Para obtener injertos de alta calidad, el Hospital Universitario Austral incorporó recientemente un nuevo dermátomo eléctrico de alta precisión, considerado entre los mejores del mundo. Este equipo permite elegir exactamente el espesor de la lámina de piel —que debe ser extremadamente fina—, facilitando un mejor “prendimiento” en la zona receptora y una recuperación estética superior en la zona donante.

La recuperación no depende solo del quirófano. Desde etapas tempranas, la kinesiología cumple un rol central: mediante ejercicios de elongación, intenta evitar que la fibrosis en formación retraiga articulaciones. En paralelo, se utilizan órtesis compresivas, guantes o apósitos de silicona para modular la cicatrización excesiva y evitar la formación de queloides.
Cuando la prevención no alcanza y la fibrosis ya se ha instalado, la medicina recurre a la cirugía correctiva. En determinados casos, además, pueden utilizarse herramientas complementarias como el lipoinjerto o el plasma rico en plaquetas para mejorar la calidad, elasticidad y textura de cicatrices complejas, aunque su rol es regenerativo y no reemplaza la reconstrucción quirúrgica cuando existe una secuela funcional establecida.

Aunque el sentido común asocie mayor dolor con mayor gravedad, en quemaduras esa regla no siempre aplica. “Muchas veces una quemadura más profunda no es tan dolorosa porque se quemaron también los receptores del dolor”, cuenta el profesional. Esta falta de sensibilidad es, de hecho, una señal de alarma sobre la profundidad de la lesión.

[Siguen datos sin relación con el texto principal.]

(* ===== verification/Ufs.v ===== *)
(** * The UFS file system: kernel/fs/ufs.c

    Blocks are lists of 4096 bytes on a block device; superblock, inodes and directory
    entries are read and written as the bytes of the packed structures.  The device behind
    [dev_node] is reached through [vfs_read] and [vfs_write] of whole blocks: it is the
    interface [BlockDevice], [None] where the node is null.  A mounted file system is a
    [ufs_mount_t] with its two buffers, because the code leaves bytes in them from one
    call to the next.  Names are the bytes before the terminating zero; [ticks] is the
    value of [get_ticks]. *)

From S2P Require Import Prelude Bytes KMalloc Vfs.

(** ** Block devices *)

(** A read or a write of the whole block [b]: no bytes, or [false], when it fails. *)
Class BlockDevice (D : Type) := {
  dev_read : D -> Z -> option (list Z);
  dev_write : D -> Z -> list Z -> bool * D }.

Definition UFS_BLOCK_SIZE : Z := 4096.
Definition UFS_MAGIC : Z := 0x55544D53.
Definition UFS_VERSION : Z := 2.
Definition UFS_INODE_FILE : Z := 0x8000.
Definition UFS_INODE_DIR : Z := 0x4000.
Definition UFS_INODE_SYMLINK : Z := 0xA000.
Definition EIO : Z := 5.
Definition EEXIST : Z := 17.
Definition EINVAL : Z := 22.
Definition ENOSPC : Z := 28.
Definition ENOTEMPTY : Z := 39.

(** What a block device of a number of blocks does: blocks have 4096 bytes, reads see the
    last write, and a write changes no other block, nor what [dev_rest] says of the
    medium around the device. *)
Class BlockDeviceLaws (D : Type) `{BlockDevice D} := {
  dev_size : D -> Z;
  dev_rest : relation D;
  dev_rest_preorder : PreOrder dev_rest;
  dev_read_ok d b : 0 <= b < dev_size d -> exists l, dev_read d b = Some l /\ length l = 4096%nat /\ byte_list l;
  dev_write_ok d b l : 0 <= b < dev_size d -> length l = 4096%nat -> byte_list l ->
    exists d', dev_write d b l = (true, d') /\ dev_size d' = dev_size d /\ dev_rest d d' /\ dev_read d' b = Some l /\
      forall b', 0 <= b' < dev_size d -> b' <> b -> dev_read d' b' = dev_read d b' }.
#[export] Existing Instance dev_rest_preorder.

(** ** Structures on the disk *)

(** The integer at a place inside a block. *)
Definition w16 (l : list Z) (i : Z) : Z := default 0 (get16 l i).
Definition w32 (l : list Z) (i : Z) : Z := default 0 (get32 l i).

(** The bytes of [n] words and back. *)
Definition words_bytes (ws : list Z) : list Z := concat (map le32 ws).
Definition bytes_words (n : nat) (l : list Z) : list Z := (fun k => w32 l (4 * Z.of_nat k)) <$> seq 0 n.

Record extent_t := Extent { x_start : Z; x_len : Z }.

Record ufs_superblock_t := Superblock {
  s_magic : Z;
  s_version : Z;
  total_blocks : Z;
  free_blocks : Z;
  inode_count : Z;
  free_inodes : Z;
  bitmap_start : Z;
  inode_table_start : Z;
  data_start : Z;
  root_inode : Z;
  s_pad : list Z;
  s_checksum : Z }.

Definition set_free_blocks (v : Z) (r : ufs_superblock_t) : ufs_superblock_t :=
    Superblock (s_magic r) (s_version r) (total_blocks r) v (inode_count r) (free_inodes r)
    (bitmap_start r) (inode_table_start r) (data_start r) (root_inode r) (s_pad r) (s_checksum
    r).
Definition set_free_inodes (v : Z) (r : ufs_superblock_t) : ufs_superblock_t :=
    Superblock (s_magic r) (s_version r) (total_blocks r) (free_blocks r) (inode_count r) v
    (bitmap_start r) (inode_table_start r) (data_start r) (root_inode r) (s_pad r) (s_checksum
    r).
Definition set_s_checksum (v : Z) (r : ufs_superblock_t) : ufs_superblock_t :=
    Superblock (s_magic r) (s_version r) (total_blocks r) (free_blocks r) (inode_count r)
    (free_inodes r) (bitmap_start r) (inode_table_start r) (data_start r) (root_inode r) (s_pad
    r) v.

Definition sizeof_superblock : Z := 260.

Definition sb_words (s : ufs_superblock_t) : list Z :=
  [s_magic s; s_version s; total_blocks s; free_blocks s; inode_count s; free_inodes s; bitmap_start s; inode_table_start s;
   data_start s; root_inode s] ++ s_pad s ++ [s_checksum s].

Definition sb_bytes (s : ufs_superblock_t) : list Z := words_bytes (sb_words s).

Definition sb_of (l : list Z) : ufs_superblock_t :=
  let w k := w32 l (4 * k) in
  Superblock (w 0) (w 1) (w 2) (w 3) (w 4) (w 5) (w 6) (w 7) (w 8) (w 9) (bytes_words 54 (drop 40 l)) (w 64).

Record ufs_inode_t := Inode {
  i_mode : Z;
  i_uid : Z;
  i_gid : Z;
  i_nlink : Z;
  i_size : Z;
  i_blocks : Z;
  i_atime : Z;
  i_mtime : Z;
  i_ctime : Z;
  i_extents : list extent_t;
  i_pad : list Z;
  i_checksum : Z }.

Definition set_i_mode (v : Z) (r : ufs_inode_t) : ufs_inode_t :=
    Inode v (i_uid r) (i_gid r) (i_nlink r) (i_size r) (i_blocks r) (i_atime r) (i_mtime r)
    (i_ctime r) (i_extents r) (i_pad r) (i_checksum r).
Definition set_i_nlink (v : Z) (r : ufs_inode_t) : ufs_inode_t :=
    Inode (i_mode r) (i_uid r) (i_gid r) v (i_size r) (i_blocks r) (i_atime r) (i_mtime r)
    (i_ctime r) (i_extents r) (i_pad r) (i_checksum r).
Definition set_i_size (v : Z) (r : ufs_inode_t) : ufs_inode_t :=
    Inode (i_mode r) (i_uid r) (i_gid r) (i_nlink r) v (i_blocks r) (i_atime r) (i_mtime r)
    (i_ctime r) (i_extents r) (i_pad r) (i_checksum r).
Definition set_i_blocks (v : Z) (r : ufs_inode_t) : ufs_inode_t :=
    Inode (i_mode r) (i_uid r) (i_gid r) (i_nlink r) (i_size r) v (i_atime r) (i_mtime r)
    (i_ctime r) (i_extents r) (i_pad r) (i_checksum r).
Definition set_i_atime (v : Z) (r : ufs_inode_t) : ufs_inode_t :=
    Inode (i_mode r) (i_uid r) (i_gid r) (i_nlink r) (i_size r) (i_blocks r) v (i_mtime r)
    (i_ctime r) (i_extents r) (i_pad r) (i_checksum r).
Definition set_i_mtime (v : Z) (r : ufs_inode_t) : ufs_inode_t :=
    Inode (i_mode r) (i_uid r) (i_gid r) (i_nlink r) (i_size r) (i_blocks r) (i_atime r) v
    (i_ctime r) (i_extents r) (i_pad r) (i_checksum r).
Definition set_i_ctime (v : Z) (r : ufs_inode_t) : ufs_inode_t :=
    Inode (i_mode r) (i_uid r) (i_gid r) (i_nlink r) (i_size r) (i_blocks r) (i_atime r)
    (i_mtime r) v (i_extents r) (i_pad r) (i_checksum r).
Definition set_i_extents (v : list extent_t) (r : ufs_inode_t) : ufs_inode_t :=
    Inode (i_mode r) (i_uid r) (i_gid r) (i_nlink r) (i_size r) (i_blocks r) (i_atime r)
    (i_mtime r) (i_ctime r) v (i_pad r) (i_checksum r).

Definition sizeof_inode : Z := 136.
Definition sizeof_dirent : Z := 64.
Definition inodes_per_block : Z := 30.

Definition zero_inode : ufs_inode_t := Inode 0 0 0 0 0 0 0 0 0 (replicate 8 (Extent 0 0)) (replicate 10 0) 0.

Definition extent_words (x : extent_t) : list Z := [x_start x; x_len x].

Definition inode_bytes (i : ufs_inode_t) : list Z :=
  le16 (i_mode i) ++ le16 (i_uid i) ++ le16 (i_gid i) ++ le16 (i_nlink i)
    ++ words_bytes ([i_size i; i_blocks i; i_atime i; i_mtime i; i_ctime i] ++ concat (map extent_words (i_extents i))
                      ++ i_pad i ++ [i_checksum i]).

Definition inode_of (l : list Z) : ufs_inode_t :=
  let w k := w32 l (8 + 4 * k) in
  Inode (w16 l 0) (w16 l 2) (w16 l 4) (w16 l 6) (w 0) (w 1) (w 2) (w 3) (w 4)
    ((fun k => Extent (w (5 + 2 * Z.of_nat k)) (w (6 + 2 * Z.of_nat k))) <$> seq 0 8) (bytes_words 10 (drop 92 l)) (w 31).

(** The exclusive or of the words, with the checksum taken as 0. *)
Definition xor_words (ws : list Z) : Z := foldl Z.lxor 0 ws.
Definition ufs_calc_sb_checksum (s : ufs_superblock_t) : Z := xor_words (sb_words (set_s_checksum 0 s)).
Definition ufs_calc_inode_checksum (i : ufs_inode_t) : Z :=
  xor_words (bytes_words 34 (take 132 (inode_bytes i) ++ le32 0)).

(** ** Directory entries: entry [j] of a block *)

Fixpoint c_name (l : list Z) : list Z :=
  match l with [] => [] | c :: l => if c =? 0 then [] else c :: c_name l end.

Al respecto, el experto advierte que la mayoría de las urgencias suelen provenir de descuidos cotidianos, con el termo de mate a la cabeza como el principal causante de quemaduras por agua caliente. A esto se suman las lesiones en la cocina por sartenes con aceite, los accidentes con depilación con cera y un fenómeno que creció en los últimos años: los fogonazos por el uso de alcohol para encender asados. Más allá de la causa, la conclusión de la cirugía reconstructiva moderna es una sola: el éxito de volver a una vida normal no depende de una intervención estética tardía, sino de la precisión y el cuidado médico que se le brinda a la herida desde el primer minuto.